ASA1(config)# crypto ikev1 policy 10 
ASA1(config-ikev1-policy)# authentication pre-share 
ASA1(config-ikev1-policy)# encryption aes
ASA1(config-ikev1-policy)# hash sha
ASA1(config-ikev1-policy)# group 2
ASA1(config-ikev1-policy)# lifetime 3600

Let me break down this configuration for you:

  • The IKEv1 policy starts with a priority number, I picked number 10. The lower the number, the higher the priority…you can use this if you have multiple peers.
  • We use a pre-shared key for authentication.
  • Encryption is done with AES.
  • SHA is used for hashing.
  • We use Diffie-Hellman group 2 for secret key exchange.
  • The security association is 3600 seconds, once this expires we will do a renegotiation.
If you use any ASA version before ASA 8.4 then the keyword “ikev1” has to be replaced with “isakmp”.

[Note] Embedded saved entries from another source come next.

Lemma distinct_node_ids nodes : distinct_ids nodes -> NoDup (node_id <$> nodes).
Proof. intros H. apply (NoDup_fmap_1 canonical_hostname). by rewrite <- list_fmap_compose. Qed.

Lemma filter_fmap_NoDup {A B} (f : A -> B) (p : A -> bool) l : NoDup (f <$> l) -> NoDup (f <$> List.filter p l).
Proof.
  induction l as [|x l IH]; [done|]. rewrite fmap_cons. intros [Hx Hl]%NoDup_cons. cbn. destruct (p x); [|auto].
  rewrite fmap_cons. apply NoDup_cons. split; [|auto]. intros (y & E & Hy)%list_elem_of_fmap.
  apply Hx. rewrite E. apply list_elem_of_fmap_2. apply elem_of_filter_bool in Hy. tauto.
Qed.

(** The operators' list is complete.  When no two registered ids name the
    same host, it consists of one row for each registered node, enriched by the
    QUADS host of that name, and one for each available QUADS host that is not
    registered, in the order of the ids. *)
Theorem unified_exact (connections : string -> Z) (breaker : string -> option CircuitBreakerState)
  (task_map : list (string * TaskStatusResponse)) (blockers : list (string * string)) (nodes : list Node)
  (poller : option (list QUADSHost * list string)) :
  distinct_ids nodes ->
  let rows := get_unified_nodes connections breaker task_map blockers nodes poller true None in
  StronglySorted (fun a b => row_le a b = true) rows /\
  rows ≡ₚ (listed_node connections breaker task_map blockers poller <$> nodes) ++ listed_hosts task_map blockers poller nodes.
Proof.
  intros Hd rows. destruct (unified_listed connections breaker task_map blockers nodes poller true None Hd) as (l & Hr & Hl).
  subst rows. rewrite Hr. split.
  - apply sort_by_sorted; unfold row_le; [intros x y; apply string_leb_total|intros x y z; apply string_leb_trans].
  - unfold _finalize. by rewrite sort_by_perm.
Qed.

(** ** What a viewer learns *)

Section viewer.
Context (redact : string -> string) (parse_task : list (string * json) -> option TaskStatusResponse).
Context (connections : string -> Z) (breaker : string -> option CircuitBreakerState) (blockers : list (string * string)).
Notation fleet_list := (fleet_list connections breaker blockers).
Notation fleet_nodes := (fleet_nodes redact connections breaker blockers).

Lemma fleet_list_perm nodes nodes' poller ve : distinct_ids nodes -> distinct_ids nodes' ->
  List.filter (node_visible ve) nodes ≡ₚ List.filter (node_visible ve) nodes' ->
  fleet_list nodes poller ve = fleet_list nodes' poller ve.
Proof.
  intros Hd Hd' Hp. unfold Fleet.fleet_list.
  destruct (fleet_listed connections breaker [] blockers nodes poller ve Hd) as (l & -> & Hl).
  destruct (fleet_listed connections breaker [] blockers nodes' poller ve Hd') as (l' & -> & Hl').
  apply sort_by_key_perm; [by rewrite Hl, Hl', Hp|]. rewrite Hl, <- list_fmap_compose.
  rewrite (list_fmap_ext _ node_id) by (intros i n _; apply listed_node_id).
  apply filter_fmap_NoDup. by apply distinct_node_ids.
Qed.

Lemma fleet_nodes_elem nodes poller ve r : distinct_ids nodes -> r ∈ fleet_nodes nodes poller ve -> exists n,
  n ∈ nodes /\ node_visible ve n = true /\ r_node_id r = node_id n /\ r_actions r = [] /\ r_owner r = "" /\
  r_admin_only r = false.
Proof.
  intros Hd. unfold Fleet.fleet_nodes, Fleet.fleet_list. change (List.map ?f ?l) with (f <$> l).
  intros (r0 & -> & Hr)%list_elem_of_fmap.
  destruct (fleet_listed connections breaker [] blockers nodes poller ve Hd) as (l & El & Hl). rewrite El, sort_by_perm, Hl in Hr.
  apply list_elem_of_fmap in Hr as (n & -> & [Hn Hv]%elem_of_filter_bool). exists n.
  pose proof (listed_node_id connections breaker [] blockers poller n) as Hid.
  pose proof (listed_node_visible connections breaker [] blockers poller ve n) as Hrow. rewrite Hv in Hrow.
  unfold row_visible in Hrow. apply andb_prop in Hrow as [Hadm%negb_true_iff _].
  unfold _redact_node. split_and!; [done|done|..]; repeat case_match; done.
Qed.

Lemma fleet_ids nodes poller ve : distinct_ids nodes ->
  r_node_id <$> fleet_nodes nodes poller ve = sort_by String.leb (node_id <$> List.filter (node_visible ve) nodes).
Proof.
  intros Hd. unfold Fleet.fleet_nodes, Fleet.fleet_list. change (List.map ?f ?l) with (f <$> l).
  destruct (fleet_listed connections breaker [] blockers nodes poller ve Hd) as (l & -> & Hl).
  rewrite <- list_fmap_compose, (list_fmap_ext _ r_node_id).
  2:{ intros i r _. unfold compose, _redact_node. by repeat case_match. }
  eapply (sorted_perm_unique (fun a b => String.leb a b = true)).
  - pose proof (sort_by_sorted row_le) as Hs. unfold row_le in Hs at 1 2 3 4 5.
    specialize (Hs ltac:(intros x y; apply string_leb_total) ltac:(intros x y z; apply string_leb_trans) l).
    induction Hs as [|r m _ IH Hm]; [constructor|]. rewrite fmap_cons. constructor; [done|].
    apply Forall_map. exact Hm.
  - apply sort_by_sorted; [apply string_leb_total|apply string_leb_trans].
  - rewrite !sort_by_perm, Hl, <- list_fmap_compose.
    by rewrite (list_fmap_ext _ node_id) by (intros i n _; apply listed_node_id).
  - intros x y _ _. apply String.leb_antisym.
Qed.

The IKEv1 policy is configured but we still have to enable it:

ASA1(config)# crypto ikev1 enable OUTSIDE
ASA1(config)# crypto isakmp identity address

The first command enables our IKEv1 policy on the OUTSIDE interface and the second command is used so the ASA identifies itself with its IP address, not its FQDN (Fully Qualified Domain Name).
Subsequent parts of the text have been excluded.